Approaches to Retirement for People of All Ages: A "To-Do" Directory
Approaches to Retirement for People of All Ages: A "To-Do" Directory

Taking action at various points throughout your life determines how well you'll be able to retire. Take a look at these potential actions. It should be noted that the investment portfolios depicted are merely for presentational purposes. It is up to you to determine the appropriate percentages and investments.
Initial Years of Your Profession
Invest as much as you can into retirement accounts like IRAs, 401(k), and Keoghs as you save for other things like a house or a family.
Limit the amount of debt you incur from various sources, including credit cards.
You should think about this if you aren't a home owner already. Buying a home isn't cheap, but it may be a great investment and qualify you for tax benefits.
You likely have plenty of time to be active with your investing before retirement. An example of a possible portfolio would consist of 60–80% equities or stock mutual funds and the remaining 40–50 percent in bonds, money market accounts, or CDs.
Ages 40–50 (Mid-Career)
Keep contributing as much as you can to your retirement accounts, including IRAs, 401(k)s, Keoghs, and more. A person can make additional "catch-up" contributions to their IRA, 401(k), or other retirement savings account once they reach the age of 50.
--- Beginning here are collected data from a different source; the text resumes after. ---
(** * The coordinate pipeline of [lib/models/model.py]

    [Model.forward] turns the raw outputs of the regression head into a
    root-relative mesh, root-relative joints and the 2D projection of the
    joints.  The development embeds [get_camera_trans], [get_coord],
    [forward] and [__init__] over an interface of scalar arithmetic, so
    that what depends only on the structure of the code is stated for
    every arithmetic, and what depends on the numbers is stated over
    IEEE single precision (what a [torch.FloatTensor] holds), with the
    inner product of the batched matrix product left open.

    The second half of the file embeds the functions around the model:
    [transfer_backbone] over Python strings and ordered dictionaries,
    [init_weights] and its application to a tree of modules over a
    state of module parameters and random number generator, and
    [get_model] over the constructors of the backbone and head
    classes.  The rotation converter [rot6d_to_axis_angle] is not part
    of this file of the repository; the last section models it from
    its design, over the real numbers. *)

From Stdlib Require Import List ZArith Bool Lia SpecFloat.
From Stdlib Require Import Reals Lra RNsatz.
Import ListNotations.
From Stdlib Require String Ascii.
Import String.StringSyntax.
Delimit Scope string_scope with string.

Set Implicit Arguments.

(** ** Exceptions *)

Inductive exn : Type :=
| ZeroDivisionError   (* Python: division of a number by zero *)
| ValueError          (* math.sqrt of a negative number *)
| IndexError          (* index out of range for a dimension *)
| RuntimeError        (* torch: shapes that do not match or broadcast *)
| NumericalDegeneracy (* normalisation of a zero vector *).

Inductive Result (A : Type) : Type :=
| Ok (a : A)
| Raise (e : exn).

Arguments Ok {A} a.
Arguments Raise {A} e.

Definition bind {A B} (c : Result A) (k : A -> Result B) : Result B :=
  match c with
  | Ok a => k a
  | Raise e => Raise e
  end.

Notation "x <- c ;; k" := (bind c (fun x => k))
  (at level 61, c at next level, right associativity).
Notation "' p <- c ;; k" := (bind c (fun p => k))
  (at level 61, p pattern, c at next level, right associativity).

Fixpoint mapM {A B} (f : A -> Result B) (l : list A) : Result (list B) :=
  match l with
  | [] => Ok []
  | a :: l' => b <- f a ;; bs <- mapM f l' ;; Ok (b :: bs)
  end.

Fixpoint mapM2 {A B C} (f : A -> B -> Result C) (l1 : list A) (l2 : list B)
  : Result (list C) :=
  match l1, l2 with
  | a :: l1', b :: l2' => c <- f a b ;; cs <- mapM2 f l1' l2' ;; Ok (c :: cs)
  | _, _ => Ok []
  end.

(** ** Tensors as nested lists *)

(** The last dimension of the coordinate tensors has size 3. *)
Record V3 (A : Type) : Type := mk3 { c0 : A; c1 : A; c2 : A }.
Arguments mk3 {A} _ _ _.
Arguments c0 {A} _.
Arguments c1 {A} _.
Arguments c2 {A} _.

(** torch broadcasting along one dimension: sizes must agree, or one of
    them is 1 and its only entry is reused. *)
Definition broadcast {A B C} (f : A -> B -> Result C) (l1 : list A) (l2 : list B)
  : Result (list C) :=
  if Nat.eqb (length l1) (length l2) then mapM2 f l1 l2
  else match l1, l2 with
       | [a], _ => mapM (f a) l2
       | _, [b] => mapM (fun a => f a b) l1
       | _, _ => Raise RuntimeError
       end.

(** Python indexing of a dimension of size [n] with index [i]. *)
Definition norm_index (n : nat) (i : Z) : Result nat :=
  if (0 <=? i)%Z then
    if (i <? Z.of_nat n)%Z then Ok (Z.to_nat i) else Raise IndexError
  else
    if (0 <=? i + Z.of_nat n)%Z then Ok (Z.to_nat (i + Z.of_nat n))
    else Raise IndexError.

(** [t[:, i, None, :]] on a tensor of shape (B, n, _): the result has
    shape (B, 1, _). *)
Definition index_dim1 {A} (n : nat) (i : Z) (t : list (list A))
  : Result (list (list A)) :=
  k <- norm_index n i ;;
  mapM (fun row => match nth_error row k with
                   | Some p => Ok [p]
                   | None => Raise IndexError
                   end) t.

(** Row-major reshape to [b] rows of width [w]. *)
Fixpoint take_rows {A} (b w : nat) (l : list A) : list (list A) :=
  match b with
  | O => []
  | S b' => firstn w l :: take_rows b' w (skipn w l)
  end.

(** [t.reshape(-1, 6)] *)
Definition reshape_m1_6 {A} (t : list (list A)) : Result (list (list A)) :=
  let flat := concat t in
  if Nat.eqb (length flat mod 6) 0
  then Ok (take_rows (length flat / 6) 6 flat)
  else Raise RuntimeError.

(** [t.reshape(batch_size, -1)] *)
Definition reshape_b_m1 {A} (batch_size : nat) (t : list (list A))
  : Result (list (list A)) :=
  let flat := concat t in
  match batch_size with
  | O => Raise RuntimeError
  | S _ =>
      if Nat.eqb (length flat mod batch_size) 0
      then Ok (take_rows batch_size (length flat / batch_size) flat)
      else Raise RuntimeError
  end.

(** ** Scalar arithmetic

    [pyfloat] is the type of the numbers of the configuration and of the
    literal [1e-4]: Python floats, on which [math.sqrt] and the
    arithmetic of [k_value] run.  [elt] is the element type of the
    tensors.  [as_elt] is the conversion that happens when a Python
    number is put into a tensor or combined with one.  [t_dot] is the
    inner product by which the batched matrix product of the tensor
    library computes one entry from a row and a column: which products
    are fused with the additions and in which order the terms are added
    is the library's choice, and it is left open here. *)

Class Scalar : Type := {
  pyfloat : Type;
  elt : Type;
  py_mul : pyfloat -> pyfloat -> pyfloat;
  py_div : pyfloat -> pyfloat -> Result pyfloat;
  math_sqrt : pyfloat -> Result pyfloat;
  lit_1e_4 : pyfloat;
  as_elt : pyfloat -> elt;
  t_add : elt -> elt -> elt;
  t_sub : elt -> elt -> elt;
  t_mul : elt -> elt -> elt;
  t_div : elt -> elt -> elt;
  t_dot : list elt -> list elt -> elt;
  t_sigmoid : elt -> elt
}.

(** ** Configuration ([core.config.cfg]) and body model ([human_models.smpl]) *)

Record Config (P : Type) : Type := {
  focal : P * P;             (* cfg.CAMERA.focal *)
  princpt : P * P;           (* cfg.CAMERA.princpt *)
  camera_3d_size : P;        (* cfg.CAMERA.camera_3d_size *)
  input_img_shape : P * P;   (* cfg.MODEL.input_img_shape *)
  freeze_backbone : bool     (* cfg.TRAIN.freeze_backbone *)
}.

Inductive module_ref : Type := Backbone | Head.

Section Pipeline.
Context {S : Scalar}.

Definition vec := V3 elt.
Definition tensor2 := list (list elt).  (* shape (B, n) *)
Definition tensor3 := list (list vec).  (* shape (B, n, 3) *)

Definition v3_sub (p q : vec) : vec :=
  mk3 (t_sub (c0 p) (c0 q)) (t_sub (c1 p) (c1 q)) (t_sub (c2 p) (c2 q)).

(** Elementwise binary operation on tensors of shape (B, n), with
    broadcasting on both dimensions. *)
Definition tensor2_op (f : elt -> elt -> elt) (t1 t2 : tensor2) : Result tensor2 :=
  broadcast (broadcast (fun a b => Ok (f a b))) t1 t2.

(** The same on tensors of shape (B, n, 3). *)
Definition tensor3_op (f : vec -> vec -> vec) (t1 t2 : tensor3) : Result tensor3 :=
  broadcast (broadcast (fun p q => Ok (f p q))) t1 t2.

(** One row of the regressor applied to a mesh: for each of the three
    coordinates, the inner product of the row with that coordinate of
    the vertices. *)
Definition regress (row : list elt) (mesh : list vec) : Result vec :=
  if Nat.eqb (length row) (length mesh)
  then Ok (mk3 (t_dot row (map c0 mesh))
               (t_dot row (map c1 mesh))
               (t_dot row (map c2 mesh)))
  else Raise RuntimeError.

Definition matmul (m : list (list elt)) (mesh : list vec) : Result (list vec) :=
  mapM (fun row => regress row mesh) m.

(** [torch.bmm]: the batch sizes must be equal. *)
Definition bmm (ms : list (list (list elt))) (ts : tensor3) : Result tensor3 :=
  if Nat.eqb (length ms) (length ts) then mapM2 matmul ms ts
  else Raise RuntimeError.

(** The model: configuration, body model data and the external callables. *)
Variable Img Feat : Type.

Record Model : Type := {
  backbone : list Img -> Feat;
  head : Feat -> tensor2 * tensor2 * list vec;
  smpl_layer : tensor2 -> tensor2 -> tensor2 -> Result tensor3;
  trainable_modules : list module_ref
}.

Variable cfg : Config pyfloat.
Variable joint_regressor : list (list elt).  (* smpl.joint_regressor, (J, V) *)
Variable root_joint_idx : Z.                 (* smpl.root_joint_idx *)
Variable smpl_layer_neutral : tensor2 -> tensor2 -> tensor2 -> Result tensor3.
Variable rot6d_to_axis_angle : tensor2 -> Result tensor2.

(** [Model.__init__] *)
Definition Model_init (backbone : list Img -> Feat)
    (head : Feat -> tensor2 * tensor2 * list vec) : Result Model :=
  Ok {| backbone := backbone;
        head := head;
        smpl_layer := smpl_layer_neutral;
        trainable_modules :=
          if freeze_backbone cfg then [Head] else [Backbone; Head] |}.

(** The constant of [get_camera_trans]:
    sqrt(focal[0]*focal[1]*camera_3d_size*camera_3d_size
         / (input_img_shape[0]*input_img_shape[1])). *)
Definition k_value : Result pyfloat :=
  let num := py_mul (py_mul (py_mul (fst (focal cfg)) (snd (focal cfg)))
                            (camera_3d_size cfg)) (camera_3d_size cfg) in
  let den := py_mul (fst (input_img_shape cfg)) (snd (input_img_shape cfg)) in
  q <- py_div num den ;;
  math_sqrt q.

(** [Model.get_camera_trans] *)
Definition get_camera_trans (cam_param : list vec) : Result (list vec) :=
  let t_xy := map (fun p => (c0 p, c1 p)) cam_param in
  let gamma := map (fun p => t_sigmoid (c2 p)) cam_param in
  k <- k_value ;;
  let k_value := as_elt k in
  let t_z := map (fun g => t_mul k_value g) gamma in
  let cam_trans := map (fun xyz => mk3 (fst (fst xyz)) (snd (fst xyz)) (snd xyz))
                       (combine t_xy t_z) in
  Ok cam_trans.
A home may be a great source of equity and a retirement residence, so it's a good idea to get one if you haven't already. Check the market rate of interest on a mortgage from time to time to see how it stacks up. Think about refinancing if the rates are better now.
Think about diversifying your investments away from risky stocks and toward safer, more income-generating options as you near retirement age. You might have half or three quarters of your portfolio invested in equities or equities mutual funds and the majority in certificates of deposit, bonds, bond funds, or money market accounts.
Mid- to late-career thirties
To find out how much money you would get in Social Security and pension benefits if you "retire early" compared to delaying retirement, consult the Social Security Administration, an accountant, or your company's personnel office.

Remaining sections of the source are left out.